Les conditions de travail de ces hommes sont en effet maintenant connues. Ils ont donné leur vie pour offrir des stades de football afin d’accueillir un événement international, au détriment de la Terre et des droits de l’Homme. S’informer c’est ainsi prendre conscience. Prendre conscience c’est agir. Même à une toute petite échelle.

Partager, alerter, et surtout boycotter. Éteindre les écrans lors de la diffusion des matchs, ne pas cautionner le déroulement de cette coupe du monde, ne pas donner de vues, et donc pas d’argent, aux grands groupes de chaînes, qui cautionnent cette coupe du monde.

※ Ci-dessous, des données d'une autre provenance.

(* ===== verification/EngineStartup.v ===== *)
(** Startup of the engine: what reconciliation makes of the runs a stopped
    process left behind, and when it is not reached at all. *)

From S2P Require Import Prelude GoTime Hash GoJson Contracts AuditLog AuditStore Authorization Adapter ExecutorLease RunRepository RunHistory.
From S2P Require Import RunFacts RunEngine EngineLogic EngineWitnesses.

(** ** Retention comes first *)

Section Retention.
Context `{Hasher} `{RunSchemas} `{HostReplacementContract} `{Surroundings}.

(** The summary of a run is past its retention at startup. *)
Definition pastRetention (at_ : Time) (row : RunRow) : bool :=
  staleRun (FormatRFC3339 (Add at_ (- runSummaryRetention))) row.

(** Startup prunes before it reconciles, so one run past the retention that
    another component still refers to keeps every startup from reconciling: the
    error of the pruning is returned and nothing in the store changes, not even
    for the runs the previous process left running. *)
Theorem startup_blocked_by_retention world id row clock :
  let t1 := TruncateSecond (UTC (su_clock (w_tick world))) in
  let t := tables (st_db (w_store world)) in
  ready (w_store world) -> validAt t1 = true ->
  su_others (S (w_tick world)) = [] -> su_repository (S (w_tick world)) = quietRunEnv clock ->
  plan_runs t !! id = Some row -> pastRetention t1 row = true ->
  id ∈ run_references t ->
  Startup world = (Some (Coded StateConflict "database"),
    mkWorld (w_store world) (S (S (w_tick world))) (w_trace world ++ [Own (quietRunEnv clock) (CallPrune t1)])).
Proof.
  intros t1 t Hr Hv Ho He Hrow Hs Hin. unfold Startup, now, RunEngine.clock, ask, pruneRunHistory, invoke, mbind, M_bind, mret, M_ret.
  cbn [w_tick w_store w_trace fst snd]. rewrite Ho, He. cbn [map app performAll fold_left]. fold t1.
  by rewrite (prune_referenced clock t1 (w_store world) id row Hr Hv Hrow Hs Hin).
Qed.

End Retention.

(** ** Reconciliation *)

Section Settled.
Context `{Hasher} `{RunSchemas} `{HostReplacementContract} `{Surroundings}.
Variable s0 : Store RunTables.

Definition transitionKey (request : RunTransitionRequest) : string * string :=
  mutationKey (tq_RunID request) "run.transitioned"
    (Join ":" [tq_From request; tq_To request; FormatRFC3339Nano (tq_At request)]).

(** The other clients move no run, and the engine's own transitions are not
    taken for replays of earlier ones. *)
Definition calmAt (store : Store RunTables) (event : Event) : Prop :=
  match event with
  | Own _ (CallTransition request) => intent_keys (st_db store) !! transitionKey request = None
  | Other _ (CallTransition _) => False
  | _ => True
  end.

Signer aussi des pétitions, dont un large panel est présenté par Amnesty International (13). Faire pression, que ce soit à travers les réseaux sociaux ou l’envoi de simples courriers. Faire pression sur la FIFA ainsi que la Fédération Française de Football qui va malheuresement participer à cette coupe de la honte. Faire pression pour qu’un fond d’indemnisation soit effectivement mis en œuvre. Faire aussi pression sur les footballeurs, et les personnalités politiques qui y assisteront. Soutenir également les mobilisations et les manifestations qui ont lieu en faveur de cette cause. Saluer Paris, Lyon, Marseille ou encore Lille qui ont fait le choix de ne pas diffuser l’événement, en interdisant les fan-zones (14). Pousser les autres villes, que ce soit en France ou partout dans le monde, à faire de même. 

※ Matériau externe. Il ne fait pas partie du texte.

(* ===== verification/ExternalExecutor.v ===== *)
(** The service of [internal/run/external_executor.go] and
    [managed_deployment.go]: how executors outside of the control process are
    handed work, check in and report, and how leases that were lost are
    reconciled.

    A call of the service is an [action] over a world: the store, a counter of the
    interactions so far and the trace. As in [RunEngine] every interaction with
    the outside asks an oracle indexed by the counter, and before each call of a
    repository other clients may have made theirs. *)

From S2P Require Import Prelude GoTime Hash GoJson Contracts AuditLog AuditStore Authorization Adapter ExecutorLease RunRepository RunHistory.
From S2P Require Import RunFacts ExecutorHistory RunEngine.

(** ** The surroundings of the service *)

(** The proof of a managed deployment a request context carries. *)
Record managedDeploymentContext := mkManagedDeployment {
  md_controller : ExactExecutionBinding;
  md_planID : string;
  md_planDigest : string;
  md_principal : Principal
}.

Definition ExternalContext := option managedDeploymentContext.

(** [ExternalDeploymentAdmission], and its [ExternalManagedDeploymentAdmission]
    when the value implements it. *)
Record DeploymentAdmission := mkDeploymentAdmission {
  da_job : nat -> Principal -> Plan -> RunStep -> option error;
  da_managed : option (nat -> ExactExecutionBinding -> Plan -> RunStep -> result Principal)
}.

(** The registry of adapters: whether the adapter it resolves is a
    [ReceiptVerifier]. *)
Class ExecutorSurroundings := {
  xu_clock : nat -> Time;
  xu_repository : nat -> RunEnv;
  xu_others : nat -> list (RunEnv * StoreCall);
  xu_plan : nat -> string -> result Plan;
  xu_verifyRun : nat -> Plan -> Run -> option error;
  xu_resolve : string -> result bool;
  xu_verifyReceipt : nat -> Operation -> ReceiptObservation -> ReceiptVerification * option error;
  xu_lease : nat -> RunStep -> result (string * string);
  xu_deployment : option DeploymentAdmission
}.

Inductive ExecutorEvent :=
| Called (env : RunEnv) (call : StoreCall)
| Interleaved (env : RunEnv) (call : StoreCall)
| ReceiptVerified (operation : Operation) (observation : ReceiptObservation)
    (answer : ReceiptVerification * option error).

 La moindre petite action est un pas en plus vers de meilleures conditions de travail, de meilleures conditions de vie, vers plus de dignité, de respect, et tout simplement, vers plus d’humanité.  

 (1), (10), (11)   https://www.monde-diplomatique.fr/mav/156/BELKAID/58115

(2) Coupe du monde au Qatar en 2022 : l’enfer derrière les paillettes – Amnesty International France

(3) Coupe du monde au Qatar : au moins 6 500 morts depuis dix ans parmi les travailleurs immigrés (courrierinternational.com)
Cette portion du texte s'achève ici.